Friday, September 11, 2009

Stopoff at St. Gallen


Apparently the monks from St. Gallen, now in Switzerland, travelled all over southern Germany, because we have seen countless paintings and carvings depicting their sailing about. So when we realized that we were passing through on the way home, we felt compelled to stop.


Note to travellers: It is not wise to stop in a city short on parking when you have a cartop carrier strapped to the top of the vehicle. All we could find without going into a garage -- a potentially disastrous scenario -- was one-hour meter parking. Well, we were only planning on two hours, so we figured we would go for it.


St. Gallen is a great city! I think we could have spent a whole day there, shopping and wandering around the halbwerk houses and shops. Instead, we rushed through them and found a giant beautiful cathedral. The interiors of many German churches were either pillaged or destroyed during the Reformation and later iconoclastic movement, so it was so refreshing to see a church in all its glory -- although in honesty, I think that it was Baroque and so built and decorated after that Reformation.


We had heard that the library was fantastic, and in the same monastery complex, so we found it and went inside. They have handwritten books over 1000 years old! It was a two-story room with many windows and benches for reading, and books lining the walls in what were basically 50-foot bookcases, with a gallery built around at a second-floor height. It was not large, but was really gorgeous for bibliophiles like ourselves.

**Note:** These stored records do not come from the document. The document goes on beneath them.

Lemma tab_stop x : 0 ≤ x < 2 ^ 32 → Z.land x (u32 (Z.lnot 7)) = x / 8 * 8.
Proof.
  intros Hx. change (u32 (Z.lnot 7)) with (Z.shiftl (Z.ones 29) 3). replace (x / 8 * 8) with (Z.shiftl (Z.shiftr x 3) 3)
    by (rewrite Z.shiftl_mul_pow2, Z.shiftr_div_pow2 by lia; done).
  apply Z.bits_inj'. intros n Hn. rewrite Z.land_spec, !Z.shiftl_spec by done.
  destruct (Z.ltb_spec n 3); [rewrite (Z.testbit_neg_r _ (n - 3)) by lia; rewrite (Z.testbit_neg_r (Z.shiftr x 3)) by lia; apply andb_false_r|].
  rewrite Z.shiftr_spec by lia. replace (n - 3 + 3) with n by lia. destruct (Z.ltb_spec n 32).
  - rewrite Z.ones_spec_low by lia. apply andb_true_r.
  - rewrite Z.ones_spec_high by lia. rewrite (testbit_high x 32) by lia. done.
Qed.

Section steps.
Context (s0 : fb) (Hok0 : fb_ok s0).
Abbreviation w := (kFbWidth s0).
Abbreviation h := (kFbHeight s0).
Implicit Types (s : fb) (c : console).

Lemma at_ok s c : at_console s0 s c → fb_ok s.
Proof. intros []. by eapply fb_ok_geo. Qed.

Lemma at_draws s c s' img : at_console s0 s c → draws s img s' → at_console s0 s' (mkCon img (con_x c) (con_y c)).
Proof.
  intros [G X Y E S] [G' X' Y' E' S']. constructor; [by eapply same_geo_trans|simpl; congruence|simpl; congruence| |done].
  intros a Ha. rewrite E' by (by apply (elsewhere_geo s0)). by apply E.
Qed.

(** Moving the cursor leaves the picture. *)
Lemma at_cursor s c x y : at_console s0 s c →
  at_console s0 (set_kFbCursorY y (set_kFbCursorX x s)) (mkCon (con_img c) x y).
Proof. intros [G X Y E S]. by constructor. Qed.

Lemma new_line_wp s c : at_console s0 s c → line_ok h c →
  wp new_line (λ _ s', at_console s0 s' (spec_newline h c)) s.
Proof.
  intros Ha [Hy1 Hy2]. pose proof (fb_bounds s0 Hok0) as (Hw & Hh & _). pose proof (fo_height s0 Hok0).
  unfold new_line. wp_run. cbn [kFbCursorY kFbCursorX kFbHeight set_kFbCursorX set_kFbCursorY].
  pose proof (ac_y _ _ _ Ha) as Ey. assert (Eh : kFbHeight s = h) by (by destruct (ac_geo _ _ _ Ha) as (_ & _ & ? & _)).
  rewrite Ey, Eh, !wrap_small by (rewrite ?wrap_small; lia). unfold spec_newline.
  replace (con_y c + 16 + 16) with (con_y c + 32) by lia.
  pose proof (at_cursor s c 0 (con_y c + 16) Ha) as Ha1.
  change (mkFb (fb_mem s) (kFbBase s) (kFbWidth s) (kFbHeight s) (kFbPitch s) (kFbBpp s) 0 (con_y c + 16)) with
    (set_kFbCursorY (con_y c + 16) (set_kFbCursorX 0 s)).
  destruct (h <? con_y c + 32); [|exact Ha1].
  apply wp_bind. eapply wp_mono; [apply (scroll_draws _ (con_img c) 16 (at_ok _ _ Ha1)); [cbn [kFbHeight set_kFbCursorX set_kFbCursorY]; lia|exact (ac_shows _ _ _ Ha1)]|].
  intros [] s2 Hd. apply wp_modify. pose proof (at_draws _ _ _ _ Ha1 Hd) as Ha2.
  assert (Eh2 : kFbHeight s2 = h) by (by destruct (ac_geo _ _ _ Ha2) as (_ & _ & ? & _)).
  cbn [con_x con_y kFbHeight set_kFbCursorX set_kFbCursorY] in Ha2. rewrite Eh in Ha2. rewrite Eh2, wrap_small by lia.
  destruct Ha2 as [G X Y E S]. by constructor.
Qed.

Note to travellers: Also, there are very clean and free bathrooms at the monastery!


Then we raced back to the car, only a few minutes past our allotted parking time, and wiggled our way back to the highway, back home. The main train station is right in the heart of things and I would recommend stopping there for anyone going through.

2 comments:

  1. I've also been to that library. Amazing. Did you have to wear the little booties? I love libraries.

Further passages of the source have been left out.